-- EXERCISE DIRECTIONS --
Locate the line that contains "destruct (IH Hj)". Reproduce it and all following lines up to the end of the material, exactly and with nothing added.

MATERIAL TO PROCESS Block Start

(** Every block has between 1 and [len] bytes, and all but the last have
    exactly [len]. *)
Lemma chunks_sizes len (l : list byte) :
  (0 < len)%nat ->
  Forall (fun c => 1 <= length c <= len)%nat (chunks len l) /\
  (forall i c, chunks len l !! i = Some c ->
               (S i < length (chunks len l))%nat -> length c = len) /\
  (forall c, last (chunks len l) = Some c ->
             length c = if (length l mod len =? 0)%nat then len
                        else (length l mod len)%nat).
Proof.
  intros Hlen. remember (length l) as n eqn:Hn.
  revert l Hn. induction n as [n IH] using lt_wf_ind. intros l Hn.
  destruct l as [|b l]; [by repeat split|].
  rewrite chunks_cons by done.
  assert (length (skipn len (b :: l)) < n)%nat as Hlt
    by (rewrite length_skipn; subst n; simpl; lia).
  destruct (IH _ Hlt (skipn len (b :: l)) eq_refl) as (IH1 & IH2 & IH3).
  assert (1 <= n)%nat by (subst n; simpl; lia).
  pose proof (length_firstn len (b :: l)) as Hfl. rewrite <- Hn in Hfl.
  split; [|split].
  - constructor; [lia | done].
  - intros [|i] c Hc Hi.
    + injection Hc as <-. rewrite Hfl.
      cbn [length] in Hi.
      destruct (skipn len (b :: l)) as [|b' l'] eqn:Es; [simpl in Hi; lia|].
      assert (length (skipn len (b :: l)) = S (length l')) as Hs by by rewrite Es.
      rewrite length_skipn, <- Hn in Hs. lia.
    + cbn [length] in Hi. apply (IH2 i c Hc). lia.
  - intros c Hc.
    destruct (skipn len (b :: l)) as [|b' l'] eqn:Es.
    + injection Hc as <-. rewrite Hfl.
      assert (length (skipn len (b :: l)) = 0)%nat as Hs by by rewrite Es.
      rewrite length_skipn, <- Hn in Hs.
      destruct (Nat.eq_dec n len) as [->|Hne].
      * rewrite Nat.Div0.mod_same. simpl. lia.
      * rewrite (Nat.mod_small n len) by lia.
        destruct (Nat.eqb_spec n 0); lia.
    + assert (length (b' :: l') = n - len)%nat as Hs
        by by rewrite <- Es, length_skipn, <- Hn.
      assert (len < n)%nat as Hgt by (simpl in Hs; lia).
      rewrite Hs in IH3.
      rewrite chunks_cons in Hc, IH3 by done.
      rewrite last_cons_cons in Hc. rewrite (IH3 c Hc).
      assert (n mod len = (n - len) mod len)%nat as ->; [|done].
      replace n with ((n - len) + 1 * len)%nat at 1 by lia.
      apply Nat.Div0.mod_add.
Qed.

(** ** Decoding an in-memory stream *)

Lemma ReadSignature_loop_O_1 (r : bytes_Reader) sl sigs m :
  fst (ReadSignature_loop 0 r sl sigs m) = OutOfFuel /\
  fst (ReadSignature_loop 1 r sl sigs m) = OutOfFuel.
Proof. done. Qed.

Lemma ReadSignature_loop_bytes_end fuel sl sigs m :
  ReadSignature_loop (S (S fuel)) (NewReader []) sl sigs m =
    (Ok (sigs, m), NewReader []).
Proof. cbn [ReadSignature_loop]. by rewrite binary_Read_bytes_nil. Qed.

(** One round of the loop on a stream that starts with a whole record. *)
Lemma ReadSignature_loop_bytes_step fuel e rest sl sigs m :
  fst e < 2 ^ 32 -> length (snd e) = N.to_nat sl ->
  ReadSignature_loop (S (S fuel)) (NewReader (encode_record e ++ rest)) sl sigs m =
    match snd e ++ rest with
    | [] => (Err EOF, NewReader [])
    | _ :: _ =>
        ReadSignature_loop (S fuel) (NewReader rest) sl
          (sigs ++ [snd e]) (<[fst e := length sigs]> m)
    end.
Proof.
  intros Hw Hs. cbn [ReadSignature_loop]. unfold encode_record.
  rewrite <- app_assoc, binary_Read_PutUint32 by done.
  unfold Read at 1, bytes_Reader_Read. cbn [unread].
  destruct (snd e ++ rest) as [|b l] eqn:E; [done|].
  rewrite <- E, <- Hs, firstn_app, firstn_all, Nat.sub_diag.
  rewrite skipn_app, skipn_all, Nat.sub_diag. cbn [firstn skipn app].
  rewrite app_nil_r, Nat.eqb_refl. done.
Qed.

(** A stream of whole records, each with a strong sum of [sl >= 1] bytes,
    is decoded to the end, given fuel for one round per record and two
    more. *)
Lemma ReadSignature_loop_bytes entries fuel sl ret :
  Forall (wf_entry sl) entries ->
  1 <= sl \/ entries = [] ->
  (length entries + 2 <= fuel)%nat ->
  ReadSignature_loop fuel (NewReader (encode_records entries)) sl
      (strongSigs ret) (weak2block ret) =
    (Ok (strongSigs (add_entries ret entries),
         weak2block (add_entries ret entries)), NewReader []).
Proof.
  intros Hwf. revert fuel ret.
  induction Hwf as [|e es [Hw Hs] Hwf IH]; intros fuel ret Hsl Hfuel.
  - destruct fuel as [|[|fuel]]; [simpl in Hfuel; lia..|].
    apply ReadSignature_loop_bytes_end.
  - destruct Hsl as [Hsl|?]; [|done].
    destruct fuel as [|[|fuel]]; [simpl in Hfuel; lia..|].
    cbn [encode_records flat_map]. fold (encode_records es).
    rewrite ReadSignature_loop_bytes_step by done.
    destruct (snd e) as [|b s] eqn:Es; [simpl in Hs; lia|].
    cbn [app]. rewrite <- Es.
    apply (IH (S fuel) (add_entry ret e)); [by left | simpl in Hfuel; lia].
Qed.


Lemma add_entries_eta ret entries :
  MkSignatureType (sigType ret) (blockLen ret) (strongLen ret)
    (strongSigs (add_entries ret entries)) (weak2block (add_entries ret entries))
  = add_entries ret entries.
Proof.
  destruct (add_entries_header ret entries) as (H1 & H2 & H3).
  destruct (add_entries ret entries). simpl in *. congruence.
Qed.

Lemma ReadSignature_bytes magic bl sl entries fuel :
  magic < 2 ^ 32 -> bl < 2 ^ 32 -> sl < 2 ^ 32 ->
  Forall (wf_entry sl) entries ->
  1 <= sl \/ entries = [] ->
  (length entries + 2 <= fuel)%nat ->
  ReadSignature fuel
      (NewReader (encode_header magic bl sl ++ encode_records entries)) =
    (Ok (add_entries (MkSignatureType magic bl sl [] ∅) entries), NewReader []).
Proof.
  intros Hm Hb Hs Hwf Hsl Hfuel. unfold ReadSignature, encode_header.
  destruct fuel as [|fuel]; [lia|].
  rewrite <- !app_assoc.
  rewrite !binary_Read_PutUint32 by done.
  pose proof (ReadSignature_loop_bytes entries (S fuel) sl
                (MkSignatureType magic bl sl [] ∅) Hwf Hsl Hfuel) as E.
  cbn [strongSigs weak2block] in E. rewrite E.
  by rewrite <- add_entries_eta at 3.
Qed.


Lemma ReadSignature_loop_bytes_err fuel l sl sigs m e r' :
  ReadSignature_loop fuel (NewReader l) sl sigs m = (Err e, r') ->
  decode_error e.
Proof.
  revert l sigs m. induction fuel as [|fuel IH]; intros l sigs m; [done|].
  cbn [ReadSignature_loop].
  destruct (binary_Read fuel (NewReader l)) as [res [l1]] eqn:E.
  destruct res as [w|e1| |]; try done.
  - unfold Read, bytes_Reader_Read. cbn [unread].
    destruct l1 as [|b l1].
    + intros [= <- _]. by left.
    + destruct (negb _).
      * intros [= <- _]. right; right. eauto.
      * apply IH.
  - apply binary_Read_bytes_err in E.
    destruct E as [-> | ->]; [done|]. intros [= <- _]. right; by left.
Qed.

Lemma ReadSignature_bytes_err fuel l e r' :
  ReadSignature fuel (NewReader l) = (Err e, r') -> decode_error e.
Proof.
  unfold ReadSignature.
  destruct (binary_Read fuel (NewReader l)) as [res [l1]] eqn:E1.
  assert (forall e0, res = Err e0 -> decode_error e0) as He1.
  { intros e0 ->. apply binary_Read_bytes_err in E1.
    destruct E1 as [-> | ->]; [by left | right; by left]. }
  destruct res as [magic|e1| |]; try done; [|intros [= <- _]; by apply He1].
  clear He1 E1.
  destruct (binary_Read fuel (NewReader l1)) as [res [l2]] eqn:E1.
  assert (forall e0, res = Err e0 -> decode_error e0) as He1.
  { intros e0 ->. apply binary_Read_bytes_err in E1.
    destruct E1 as [-> | ->]; [by left | right; by left]. }
  destruct res as [bl|e1| |]; try done; [|intros [= <- _]; by apply He1].
  clear He1 E1.
  destruct (binary_Read fuel (NewReader l2)) as [res [l3]] eqn:E1.
  assert (forall e0, res = Err e0 -> decode_error e0) as He1.
  { intros e0 ->. apply binary_Read_bytes_err in E1.
    destruct E1 as [-> | ->]; [by left | right; by left]. }
  destruct res as [sl|e1| |]; try done; [|intros [= <- _]; by apply He1].
  clear He1 E1.
  destruct (ReadSignature_loop fuel (NewReader l3) sl [] ∅) as [res r3] eqn:E.
  destruct res as [[sigs m]|e1| |]; try done.
  intros [= <- _]. by apply ReadSignature_loop_bytes_err in E.
Qed.

(** ** Last write wins *)

Lemma last_occurrence (entries : list (N * list byte)) j w :
  fst <$> entries !! j = Some w ->
  exists k, (j <= k)%nat /\ fst <$> entries !! k = Some w /\
            forall i, (k < i)%nat -> fst <$> entries !! i <> Some w.
Proof.
  induction entries as [|e l IH] using rev_ind; [done|].
  intros Hj. destruct (N.eq_dec (fst e) w) as [He|He].
  - exists (length l). split; [|split].
    + assert (is_Some ((l ++ [e]) !! j)) as Hsome
        by (destruct ((l ++ [e]) !! j); [eauto | done]).
      apply lookup_lt_is_Some_1 in Hsome.
      rewrite length_app in Hsome. simpl in Hsome. lia.
    + rewrite lookup_app_r, Nat.sub_diag by lia. simpl. by rewrite He.
    + intros i Hi. rewrite lookup_ge_None_2; [done|].
      rewrite length_app. simpl. lia.
  - assert (j < length l)%nat as Hlt.
    { destruct (Nat.lt_trichotomy j (length l)) as [?|[->|Hgt]]; [done| |].
      - rewrite lookup_app_r, Nat.sub_diag in Hj by lia. simpl in Hj. congruence.
      - rewrite lookup_ge_None_2 in Hj; [done|]. rewrite length_app. simpl. lia. }
    rewrite lookup_app_l in Hj by done.
    destruct (IH Hj) as (k & Hjk & Hk & Hlast).
    assert (k < length l)%nat as Hkl.
    { apply lookup_lt_is_Some_1. destruct (l !! k); [eauto | done]. }
    exists k. split; [done|]. split; [by rewrite lookup_app_l|].
    intros i Hi. destruct (Nat.lt_trichotomy i (length l)) as [?|[->|Hgt]].
    + rewrite lookup_app_l by done. by apply Hlast.
    + rewrite lookup_app_r, Nat.sub_diag by lia. simpl. congruence.
    + rewrite lookup_ge_None_2; [done|]. rewrite length_app. simpl. lia.
Qed.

MATERIAL TO PROCESS Block End

-- REPLY TO THE EXERCISE --
    destruct (IH Hj) as (k & Hjk & Hk & Hlast).
    assert (k < length l)%nat as Hkl.
    { apply lookup_lt_is_Some_1. destruct (l !! k); [eauto | done]. }
    exists k. split; [done|]. split; [by rewrite lookup_app_l|].
    intros i Hi. destruct (Nat.lt_trichotomy i (length l)) as [?|[->|Hgt]].
    + rewrite lookup_app_l by done. by apply Hlast.
    + rewrite lookup_app_r, Nat.sub_diag by lia. simpl. congruence.
    + rewrite lookup_ge_None_2; [done|]. rewrite length_app. simpl. lia.
Qed.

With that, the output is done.